• DIRECTIONS FOR THIS TASK:
The lines to repeat are those below from the one containing "Record replica_frame (frame" down to the one containing "rewrite Hview, length_overwrite.", both included; reproduce them exactly and nothing else.

Start of MATERIAL PROVIDED

(* ===== verification/FrameFold.v ===== *)
(** * FrameFold: folding a frame onto a client's replica

    Models [src/crates/roost-client-core/src/terminal/frame_fold.rs]: which
    full may replace a replica, which delta may extend it, and what either does
    to it.  The canonical frame is shared by reference counting and copied
    before it is written, so it is a value here. *)
From Stdlib Require Import Ascii String.
From S2P Require Export CellAssembler.

Record FoldTarget := mkFoldTarget {
  expected_stream_id : option string;
  effective_cols : Z;
  effective_rows : Z;
  canonical : option CellGridFrame;
  baseline_ready : bool;
  canonical_chunk_in_flight : bool;
}.

Definition FoldTarget_default : FoldTarget := mkFoldTarget None 0 0 None false false.

Definition with_canonical (target : FoldTarget) (frame : CellGridFrame) (ready : bool) : FoldTarget :=
  mkFoldTarget (expected_stream_id target) (effective_cols target) (effective_rows target)
    (Some frame) ready (canonical_chunk_in_flight target).

Definition with_chunk_in_flight (target : FoldTarget) (in_flight : bool) : FoldTarget :=
  mkFoldTarget (expected_stream_id target) (effective_cols target) (effective_rows target)
    (canonical target) (baseline_ready target) in_flight.

Inductive FrameFoldFailure := InvalidFullFrame | FullConflict | DeltaUnfollowed | DeltaFoldRejected.

Inductive FrameFoldOutcome :=
| FoldedFull
| FoldedDelta (delta : CellGridFrame)
| FoldInvalid (reason : FrameFoldFailure).

(** The enumerated check of [valid_full]: each row states its own position. *)
Definition rows_in_position (rows : list CellRow) : bool :=
  forallb id (imap (fun index row => row_index row =? Z.of_nat index) rows).

(** The history loop of [valid_full], from the index the window starts at. *)
Fixpoint history_reaches (history_index total : Z) (rows : list CellRow) : bool :=
  match rows with
  | [] => history_index =? total
  | row :: rest =>
      if negb (row_index row =? history_index) || (total <=? row_index row) then false
      else history_reaches (history_index + 1) total rest
  end.

Definition valid_full (target : FoldTarget) (frame : CellGridFrame) : bool :=
  if negb (f_full frame) || negb (f_base_seq frame =? 0)
     || negb (len (f_viewport_rows frame) =? f_rows frame)
     || bool_decide (f_scrollback_append frame <> [])
  then false
  else
    match expected_stream_id target with
    | None => false
    | Some expected =>
        if negb (String.eqb (f_stream_id frame) expected)
           || negb (f_cols frame =? effective_cols target)
           || negb (f_rows frame =? effective_rows target)
        then false
        else if negb (rows_in_position (f_viewport_rows frame)) then false
        else history_reaches (f_sb_base frame) (f_scrollback_total frame) (f_scrollback_rows frame)
    end.

Definition full_follows_canonical (canonical : option CellGridFrame) (frame : CellGridFrame) : bool :=
  match canonical with
  | None => true
  | Some canonical =>
      negb (String.eqb (f_stream_id canonical) (f_stream_id frame))
      || (f_seq canonical <? f_seq frame)
      || ((f_seq frame =? f_seq canonical)
          && String.eqb (f_grid_epoch frame) (f_grid_epoch canonical)
          && (f_cols frame =? f_cols canonical) && (f_rows frame =? f_rows canonical)
          && Bool.eqb (f_alt_screen frame) (f_alt_screen canonical))
  end.

Definition fold_full (target : FoldTarget) (frame : CellGridFrame) : FoldTarget * FrameFoldOutcome :=
  if negb (valid_full target frame) then (target, FoldInvalid InvalidFullFrame)
  else if negb (full_follows_canonical (canonical target) frame) then
    (target, FoldInvalid FullConflict)
  else (with_canonical target (normalize_cell_grid_frame frame) true, FoldedFull).

(** The delta-fence table: the entries that refuse. *)
Definition delta_refusals (target : FoldTarget) (base delta : CellGridFrame) : list bool :=
  [ negb (baseline_ready target);
    canonical_chunk_in_flight target;
    negb (bool_decide (Some (f_stream_id delta) = expected_stream_id target));
    negb (bool_decide (Some (f_stream_id base) = expected_stream_id target));
    negb (String.eqb (f_grid_epoch delta) (f_grid_epoch base));
    negb (f_cols delta =? effective_cols target) || negb (f_rows delta =? effective_rows target);
    negb (f_base_seq delta =? f_seq base);
    negb ((f_base_seq delta + 1 <? 2 ^ 64) && (f_base_seq delta + 1 =? f_seq delta)) ].

Definition fold_delta (target : FoldTarget) (delta : CellGridFrame) :
    FoldTarget * FrameFoldOutcome :=
  match canonical target with
  | None => (target, FoldInvalid DeltaUnfollowed)
  | Some base =>
      if existsb id (delta_refusals target base delta) then (target, FoldInvalid DeltaUnfollowed)
      else
        match apply_delta base delta with
        | None => (target, FoldInvalid DeltaFoldRejected)
        | Some grid =>
            (with_canonical target (normalize_cell_grid_frame grid) (baseline_ready target),
             FoldedDelta delta)
        end
  end.

Definition fold (target : FoldTarget) (frame : CellGridFrame) : FoldTarget * FrameFoldOutcome :=
  if f_full frame then fold_full target frame else fold_delta target frame.

(** ** Decoding for the fold *)

Inductive WireRefusal :=
| PartCeiling
| NotDecoded (error : CellError).

Definition decode_wire_frame `{WireSizes} (frame : PbCellGridFrame) (assembled : bool) :
    result CellGridFrame WireRefusal :=
  if negb assembled && (CELL_GRID_PART_MAX_BYTES <? encoded_cell_grid_frame_size frame)
  then Err PartCeiling
  else
    match proto_to_cell_frame frame with
    | Ok decoded => Ok decoded
    | Err error => Err (NotDecoded error)
    end.

Definition decode_assembled_frame (frame : PbCellGridFrame) : result CellGridFrame WireRefusal :=
  match proto_into_cell_frame frame with
  | Ok decoded => Ok decoded
  | Err error => Err (NotDecoded error)
  end.

(** ** Facts *)

Lemma rows_in_position_spec rows :
  rows_in_position rows = true
  <-> forall i row, rows !! i = Some row -> row_index row = Z.of_nat i.
Proof.
  unfold rows_in_position. rewrite forallb_forall. split.
  - intros H i row Hi. apply Z.eqb_eq, H, list_elem_of_In, list_elem_of_lookup.
    exists i. by rewrite list_lookup_imap, Hi.
  - intros H b Hb. apply list_elem_of_In, list_elem_of_lookup in Hb as (i & Hi).
    rewrite list_lookup_imap in Hi. apply fmap_Some in Hi as (row & Hrow & ->).
    by apply Z.eqb_eq, H.
Qed.

(** A replica's frame: full, whole, with its rows in order. *)
Record replica_frame (frame : CellGridFrame) : Prop := {
  rf_len : len (f_viewport_rows frame) = f_rows frame;
  rf_position : rows_in_position (f_viewport_rows frame) = true;
  rf_normal : normalize_cell_grid_frame frame = frame;
}.

Lemma normalize_idem frame :
  normalize_cell_grid_frame (normalize_cell_grid_frame frame) = normalize_cell_grid_frame frame.
Proof. done. Qed.

(** Row indexes are unsigned. *)
Definition rows_typed (frame : CellGridFrame) : Prop :=
  Forall (fun row => 0 <= row_index row) (f_viewport_rows frame).

(** A delta keeps a whole viewport whole and in order. *)
Lemma apply_delta_in_position base delta frame :
  f_full delta = false -> rows_typed delta ->
  rows_in_position (f_viewport_rows base) = true ->
  apply_delta base delta = Some frame ->
  rows_in_position (f_viewport_rows frame) = true.
Proof.
  intros Hfull Htyped Hbase Happly.
  destruct (apply_delta_shape _ _ _ _ Hfull Happly)
    as (_ & Hlen & (marks & Hmk) & _ & _ & _ & Hview & _).
  apply applied_slots in Hmk as [Hnd Hslots].
  rewrite rows_in_position_spec in Hbase |- *.
  pose proof (viewport_shift_covers base delta) as Hcov.
  assert (Hlenf : length (f_viewport_rows frame) = length (f_viewport_rows base)).
  { rewrite Hview, length_overwrite. case_match; rewrite ?length_shift_rows; done. }
  intros i row Hi. pose proof (lookup_lt_Some _ _ _ Hi) as Hlt. rewrite Hlenf in Hlt.
  assert (Hnamed : forall r, r ∈ f_viewport_rows delta -> slot r = i -> row_index row = Z.of_nat i).
  { intros r Hr <-. rewrite Hview, overwrite_named in Hi; [|by apply nodup_functional|done|].
    - injection Hi as <-. unfold rows_typed in Htyped. rewrite Forall_forall in Htyped.
      specialize (Htyped _ Hr). cbn in Htyped. unfold slot. lia.
    - case_match; rewrite ?length_shift_rows; by apply Hslots. }
  destruct (decide (i ∈ slot <$> f_viewport_rows delta)) as [(r & -> & Hr)%list_elem_of_fmap|Hno];
    [by eapply Hnamed|].
  destruct (Z.ltb_spec 0 (delta_viewport_shift base delta)) as [Hs|Hs].
  - exfalso. apply Hno. destruct (slots_cover _ (length (f_viewport_rows base)) i Hnd Hslots) as (r & Hr & <-);
      [|done|by apply list_elem_of_fmap_2].
    specialize (Hcov Hs). unfold len in *. lia.
  - rewrite Hview, overwrite_other in Hi; [by apply Hbase|].
    intros r Hr <-. by apply Hno, list_elem_of_fmap_2.
Qed.

Lemma apply_delta_len base delta frame :
  f_full delta = false -> apply_delta base delta = Some frame ->
  len (f_viewport_rows frame) = f_rows frame.
Proof.
  intros Hfull Happly.
  destruct (apply_delta_shape _ _ _ _ Hfull Happly) as (_ & Hlen & _ & Hrows & _ & _ & Hview & _).
  unfold len in *. rewrite Hview, length_overwrite, Hrows. case_match; rewrite ?length_shift_rows; done.
Qed.

(** What the fold does, in every case. *)
Lemma fold_cases target frame target' outcome :
  fold target frame = (target', outcome) ->
  match outcome with
  | FoldInvalid _ => target' = target
  | FoldedFull =>
      f_full frame = true /\ valid_full target frame = true
      /\ full_follows_canonical (canonical target) frame = true
      /\ target' = with_canonical target (normalize_cell_grid_frame frame) true
  | FoldedDelta delta =>
      delta = frame /\ f_full frame = false /\ baseline_ready target = true
      /\ canonical_chunk_in_flight target = false
      /\ exists base grid,
          canonical target = Some base /\ apply_delta base frame = Some grid
          /\ Some (f_stream_id base) = expected_stream_id target
          /\ Some (f_stream_id frame) = expected_stream_id target
          /\ f_cols frame = effective_cols target /\ f_rows frame = effective_rows target
          /\ target' = with_canonical target (normalize_cell_grid_frame grid) true
  end.
Proof.
  unfold fold. destruct (f_full frame) eqn:Hfull.
  - unfold fold_full. destruct (valid_full target frame) eqn:Hv; cbn [negb]; [|by intros [= <- <-]].
    destruct (full_follows_canonical (canonical target) frame) eqn:Hf; cbn [negb];
      by intros [= <- <-].
  - unfold fold_delta. destruct (canonical target) as [base|] eqn:Hc; [|by intros [= <- <-]].
    destruct (existsb id (delta_refusals target base frame)) eqn:Hr; [by intros [= <- <-]|].
    destruct (apply_delta base frame) as [grid|] eqn:Ha; intros [= <- <-]; [|done].
    unfold delta_refusals in Hr. cbn [existsb] in Hr. unfold id in Hr.
    rewrite !orb_false_iff, !negb_false_iff, !bool_decide_eq_true, !Z.eqb_eq in Hr.
    destruct Hr as (Hb & Hch & Hs & Hs' & _ & (Hcols & Hrows) & _).
    split_and!; try done. exists base, grid. split_and!; try done. by rewrite Hb.
Qed.

Lemma valid_full_spec target frame :
  valid_full target frame = true ->
  f_full frame = true /\ len (f_viewport_rows frame) = f_rows frame
  /\ Some (f_stream_id frame) = expected_stream_id target
  /\ f_cols frame = effective_cols target /\ f_rows frame = effective_rows target
  /\ rows_in_position (f_viewport_rows frame) = true.
Proof.
  unfold valid_full. intros H.
  destruct (negb (f_full frame) || _ || _ || _) eqn:H1; [done|].
  destruct (expected_stream_id target) as [expected|]; [|done].
  destruct (negb (String.eqb _ _) || _ || _) eqn:H2; [done|].
  destruct (rows_in_position (f_viewport_rows frame)); [|done].
  bool_to_prop. match goal with E : String.eqb _ _ = true |- _ => apply String.eqb_eq in E as -> end.
  by split_and!.
Qed.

End of MATERIAL PROVIDED

• RESPONSE:
Record replica_frame (frame : CellGridFrame) : Prop := {
  rf_len : len (f_viewport_rows frame) = f_rows frame;
  rf_position : rows_in_position (f_viewport_rows frame) = true;
  rf_normal : normalize_cell_grid_frame frame = frame;
}.

Lemma normalize_idem frame :
  normalize_cell_grid_frame (normalize_cell_grid_frame frame) = normalize_cell_grid_frame frame.
Proof. done. Qed.

(** Row indexes are unsigned. *)
Definition rows_typed (frame : CellGridFrame) : Prop :=
  Forall (fun row => 0 <= row_index row) (f_viewport_rows frame).

(** A delta keeps a whole viewport whole and in order. *)
Lemma apply_delta_in_position base delta frame :
  f_full delta = false -> rows_typed delta ->
  rows_in_position (f_viewport_rows base) = true ->
  apply_delta base delta = Some frame ->
  rows_in_position (f_viewport_rows frame) = true.
Proof.
  intros Hfull Htyped Hbase Happly.
  destruct (apply_delta_shape _ _ _ _ Hfull Happly)
    as (_ & Hlen & (marks & Hmk) & _ & _ & _ & Hview & _).
  apply applied_slots in Hmk as [Hnd Hslots].
  rewrite rows_in_position_spec in Hbase |- *.
  pose proof (viewport_shift_covers base delta) as Hcov.
  assert (Hlenf : length (f_viewport_rows frame) = length (f_viewport_rows base)).
  { rewrite Hview, length_overwrite. case_match; rewrite ?length_shift_rows; done. }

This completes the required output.